49. Bomb Island is the first purple martin sanctuary in North America. Every summer 750,000 birds fly back to the island to roost in the trees. The island is uninhabited and is off-limits to human visitors in the summer when the birds come to roost.
50. South Carolina’s state butterfly is the Eastern Tiger Swallowtail. This butterfly species was chosen to be the state butterfly in 1994 by the South Carolina General Assembly. This particular insect was chosen due to the many beautiful gardens within the state that are pollinated by this butterfly.
51. River Otters, the largest member of the weasel family, are indigenous to South Carolina. Every litter has two to three pups, and they are born with fur.
52. There is an island called “Monkey Island” on the state. The island is said to be home to more than 3,000 monkeys. Some say that the monkeys on the island are being used for research purposes.
53. South Carolina’s state reptile is the loggerhead turtle. It can live for fifty years in the wild and can weigh up to 400 pounds.
54. Synchronous fireflies or fireflies that light up at the same time are found in only a very few places around the world, mostly in Southeast Asia. A colony of these fireflies lives in Congaree National Park and the natural light show can be seen from May to June.
55. Common law marriage is when a couple is considered to be legally married without obtaining a marriage license or going through a ceremony after they have lived together as if they were married for a specific period of time. South Carolina is one of the few remaining states that still recognizes common-law marriage. Most states in the U.S. outlawed common-law marriage many years ago, but South Carolina still honors them.
56. You are not allowed to fish with a yo-yo in South Carolina. It may sound funny, but this is a way of fishing with up and down movements, mainly to catch crappie fish.
Notable inventions from South Carolina
57. The first antibody labeling agent was designed by Joseph Burkhalter from Columbia, South Carolina. The invention makes it possible to diagnose infectious diseases quickly.

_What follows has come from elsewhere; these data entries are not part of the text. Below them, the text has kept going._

(* ===== verification/StoreWitnesses.v ===== *)
(** * StoreWitnesses: the theorems about a Docker host applied to its runs

    Each is applied to runs of the executable host of [HostSimulation]. *)

From S2P Require Import Prelude Effects Stores GoText Strconv Floats ApiTypes Json World DockerStore KubeLib Adopt DockerHostClient ContainerController ContainerTheorems ContainerCreate ContainerDrift ContainerStore JobController JobStore HostController AdoptionStore ServiceController ClientStore Samples HostSimulation.

Open Scope Z_scope.

(** ** A host and an object *)

Definition db_id : string := "00000000000000000000000000000000000000000000000000000000000000ab".
Definition web_id : string := "00000000000000000000000000000000000000000000000000000000000000ac".
Definition db : machine := mkMachine "db" "running" (mkConfigInfo "postgres" [] []) None.
Definition old_web : machine := mkMachine "web" "running" (mkConfigInfo "nginx:0" ["nginx"] []) None.
Definition host0 : daemon := {[ db_id := db; web_id := old_web ]}.

Lemma host0_unique : names_unique host0.
Proof.
  apply name_free_insert; [by vm_compute | |].
  - apply map_Forall_singleton. done.
  - intros i j a b [<- <-]%lookup_singleton_Some [<- <-]%lookup_singleton_Some. done.
Qed.
Lemma host0_ids : ids_valid host0.
Proof. apply map_Forall_insert_2; [by split; vm_compute |]. apply map_Forall_singleton. by split; vm_compute. Qed.

Definition web_spec : DockerContainerSpec :=
  mkDockerContainerSpec "nginx:1" "" "" "" "always" ["8080:80"] ["A=1"] [] []
    [mkSecretVolume "s" "/run/s"] None (Some (mkResourceRequirements "0.5" "64m")) [] "" "Enforce".
Definition web_object (spec : DockerContainerSpec) : DockerContainer :=
  mkDockerContainer (sample_meta [dockerContainerFinalizer] None) spec
    (mkDockerContainerStatus "" "" "" "" false "").
Definition web : DockerContainer := web_object web_spec.
Definition web_world := sample_world (scene_of web [] (Err gone)).
Definition reconcile_web : M event Result := ContainerController.Reconcile sample_req.

Lemma slash_free_bytes s : all_bytes (fun b => negb (b =? 47)) s = true -> slash_free s.
Proof. intros Hs a b ->. rewrite !all_bytes_app in Hs. simpl in Hs. by rewrite andb_false_r in Hs. Qed.

Lemma web_well_formed : well_formed web.
Proof. split; [done |]. split; [by apply slash_free_bytes | by vm_compute]. Qed.
Lemma web_enforced : enforced web.
Proof. by split. Qed.

(** ** Enforcement *)

Definition web_host : daemon := host_after web_world host0 reconcile_web.

Lemma web_run :
  runs reconcile_web (trace_on web_world host0 reconcile_web) (Val (requeue_after (60 * Second))).
Proof. apply runs_on_val; [answers_tac | by vm_compute]. Qed.
Lemma web_run_again :
  runs reconcile_web (trace_on web_world web_host reconcile_web) (outcome_on web_world web_host reconcile_web).
Proof. apply runs_on. answers_tac. Qed.

Lemma web_runs : settled_as running web_spec "web" web_host.
Proof.
  eexists (next_id {[ db_id := db ]}), _. split; [by vm_compute |]. split; [done |]. split; [done |].
  by apply (no_drift_matches _ _ None).
Qed.

Lemma container_converges_witness :
  settled_as (kept_alive host0) web_spec "web" web_host /\
  host_after web_world web_host reconcile_web = web_host /\
  Forall quiet (trace_on web_world web_host reconcile_web).
Proof.
  destruct (container_converges sample_req (trace_on web_world host0 reconcile_web)
              (requeue_after (60 * Second)) web host0 web_host) as (Hset & _ & Hnext).
  - exact web_run.
  - by vm_compute.
  - apply served_on.
  - exact host0_unique.
  - exact web_enforced.
  - exact web_well_formed.
  - split; [exact Hset |].
    destruct (Hnext sample_req (trace_on web_world web_host reconcile_web) (outcome_on web_world web_host reconcile_web) web
             (host_after web_world web_host reconcile_web)) as (Hsame & _ & Hq).
    + exact web_run_again.
    + by vm_compute.
    + apply served_on.
    + exact web_enforced.
    + done.
    + done.
    + exact (conj Hsame (Hq web_runs)).
Defined.

Lemma container_frame_witness : web_host !! db_id = Some db.
Proof.
  destruct (container_frame sample_req (trace_on web_world host0 reconcile_web)
              (Val (requeue_after (60 * Second))) web host0 web_host) as (_ & Hsame & _).
  - exact web_run.
  - by vm_compute.
  - apply served_on.
  - exact host0_unique.
  - done.
  - exact web_well_formed.
  - apply (proj1 (Hsame db_id db ltac:(done))). by vm_compute.
Defined.

(** ** Secrets: the first run cannot copy them *)

Definition refusing_world (R : Set) (e : event R) : option R :=
  match e in event R return option R with
  | DCopyToContainer _ _ _ _ => Some (Err unavailable)
  | e => web_world _ e
  end.
Definition bare_host : daemon := host_after refusing_world ∅ reconcile_web.

Lemma first_run_fails : outcome_on refusing_world ∅ reconcile_web = Fail unavailable.
Proof. by vm_compute. Qed.
Lemma bare_run :
  runs reconcile_web (trace_on web_world bare_host reconcile_web) (Val (requeue_after (60 * Second))).
Proof. apply runs_on_val; [answers_tac | by vm_compute]. Qed.

Lemma bare_unique : names_unique bare_host.
Proof.
  apply (served_keeps names_unique ∅ (trace_on refusing_world ∅ reconcile_web)).
  - intros s o s'. apply docker_step_unique.
  - apply served_on.
  - intros i j a b Hi. by rewrite lookup_empty in Hi.
Qed.

Lemma bare_web :
  exists id m, bare_host !! id = Some m /\ m_Name m = "web" /\ matches_spec (m_base m) (m_Config m) web_spec.
Proof. eexists (next_id ∅), _. split; [by vm_compute |]. split; [done |].
  by apply (no_drift_matches _ _ None).
Qed.


(** ** A job *)

Lemma start_failure_hangs_witness :
  let job := sample_job [dockerJobFinalizer] None 2 "" 0 in
  exists t e d, runs (reconcile_job sample_client job) t (Fail e) /\ never_started job d.
Proof.
  destruct (start_failure_hangs sample_client (sample_job [dockerJobFinalizer] None 2 "" 0))
    as ((t & e & d & Hr & _ & _ & Hn) & _).
  - by split.
  - done.
  - by exists t, e, d.
Defined.

(** ** Adoption *)

Definition adopt_world := sample_world (objects_scene []).
Definition reconcile_sample_host : M event Result := HostController.Reconcile sample_req.

Definition adopted_web : DockerContainer :=
  List.last (collect created_object (trace_on adopt_world host0 reconcile_sample_host)) web.

Lemma host0_ordinary : map_Forall (fun _ m => ordinary m) host0.
Proof.
  apply map_Forall_insert_2; [| apply map_Forall_singleton];
    (split_and!; [done | by apply slash_free_bytes | done]).
Qed.
Lemma adopt_run :
  runs reconcile_sample_host (trace_on adopt_world host0 reconcile_sample_host)
    (outcome_on adopt_world host0 reconcile_sample_host).
Proof. apply runs_on. answers_tac. Qed.

(** The object, switched to Enforce. *)
Definition switched_web : DockerContainer :=
  mkDockerContainer (sample_meta [dockerContainerFinalizer] None)
    (set_ManagementMode DockerContainerManagementModeEnforce (dc_Spec adopted_web))
    (mkDockerContainerStatus "" "" "" "" true "").
Definition switched_world := sample_world (scene_of switched_web [] (Err gone)).

Lemma switched_run :
  runs reconcile_web (trace_on switched_world host0 reconcile_web) (Val (requeue_after (60 * Second))).
Proof. apply runs_on_val; [answers_tac | by vm_compute]. Qed.
Definition is_running (m : machine) : Prop := m_State m = containerStateRunning.
Lemma host0_runs id m : host0 !! id = Some m -> m_State m = containerStateRunning.
Proof.
  intros Hm. change (is_running m). revert id m Hm.
  by apply (map_Forall_insert_2 (fun _ => is_running)); [| apply map_Forall_singleton].
Qed.

Lemma adoption_leaves_running_witness :
  host_after adopt_world host0 reconcile_sample_host = host0 /\
  Forall quiet (trace_on switched_world host0 reconcile_web) /\
  host_after switched_world host0 reconcile_web = host0.
Proof.
  destruct (adoption_leaves_running host0 host0_ordinary sample_req
              (trace_on adopt_world host0 reconcile_sample_host)
              (outcome_on adopt_world host0 reconcile_sample_host)
              (host_after adopt_world host0 reconcile_sample_host) adopted_web)
    as (Hd & id & m & Hm & _ & Hlater).
  - exact adopt_run.
  - apply served_on.
  - vm_compute. by repeat constructor.
  - exact host0_unique.
  - split; [exact Hd |]. apply (Hlater (host0_runs _ _ Hm) sample_req _ _ switched_web _ switched_run).
    + by vm_compute.
    + apply served_on.
    + refine (conj _ (conj _ _)); vm_compute; reflexivity.
    + reflexivity.
Defined.

(** ** The tunnel client *)

Definition web_service : DockerService := sample_service [] None "web".
Definition named_web : DockerContainer := web_object (set_ContainerName "web" web_spec).
Definition run_client : M event unit :=
  reconcileTunnelClient sample_client web_service named_web "ws://s".

Lemma client_run : runs run_client (trace_on web_world host0 run_client) (Val tt).
Proof. apply runs_on_val; [answers_tac | by vm_compute]. Qed.

Lemma tunnel_client_settles_witness :
  exists img, client_settled img web_service (host_after web_world host0 run_client).
Proof.
  destruct (tunnel_client_settles sample_client web_service named_web "ws://s"
              (trace_on web_world host0 run_client) host0 (host_after web_world host0 run_client))
    as (img & _ & Hset & _).
  - exact client_run.
  - apply served_on.
  - exact host0_unique.
  - exact host0_ids.
  - exists web_id, old_web. by apply (locate_spec host0 "web").
  - by exists img.
Defined.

58. South Carolina is believed to be the birthplace of barbecue. Spanish explorers that settled in an abandoned French settlement near Charleston mingled with the native Americans living there. These native tribes were known to cook whole animals over stick frames. The Spanish settlers were believed to have brought and raised pigs in this settlement for food. With the native knowledge of roasting entire animals over flames and the Spanish introducing the pig as an animal that can be eaten for its meat, many historians believe that this is how both groups came to cook the first barbecue.
59. Research from the biologist and academic Ernest Just, from Charleston, South Carolina, led to the first egg fertilizer. Most noted was his research in developing organisms.
60. The Greenville, South Carolina inventor Gerald Barber invented wind turbines. His invention changed the US landscape and made it possible for many to have green energy.
61. South Carolina has been credited with Hunley’s invention of the submarine in 1863. The first submarine was named the H.L. Hunley by its creator.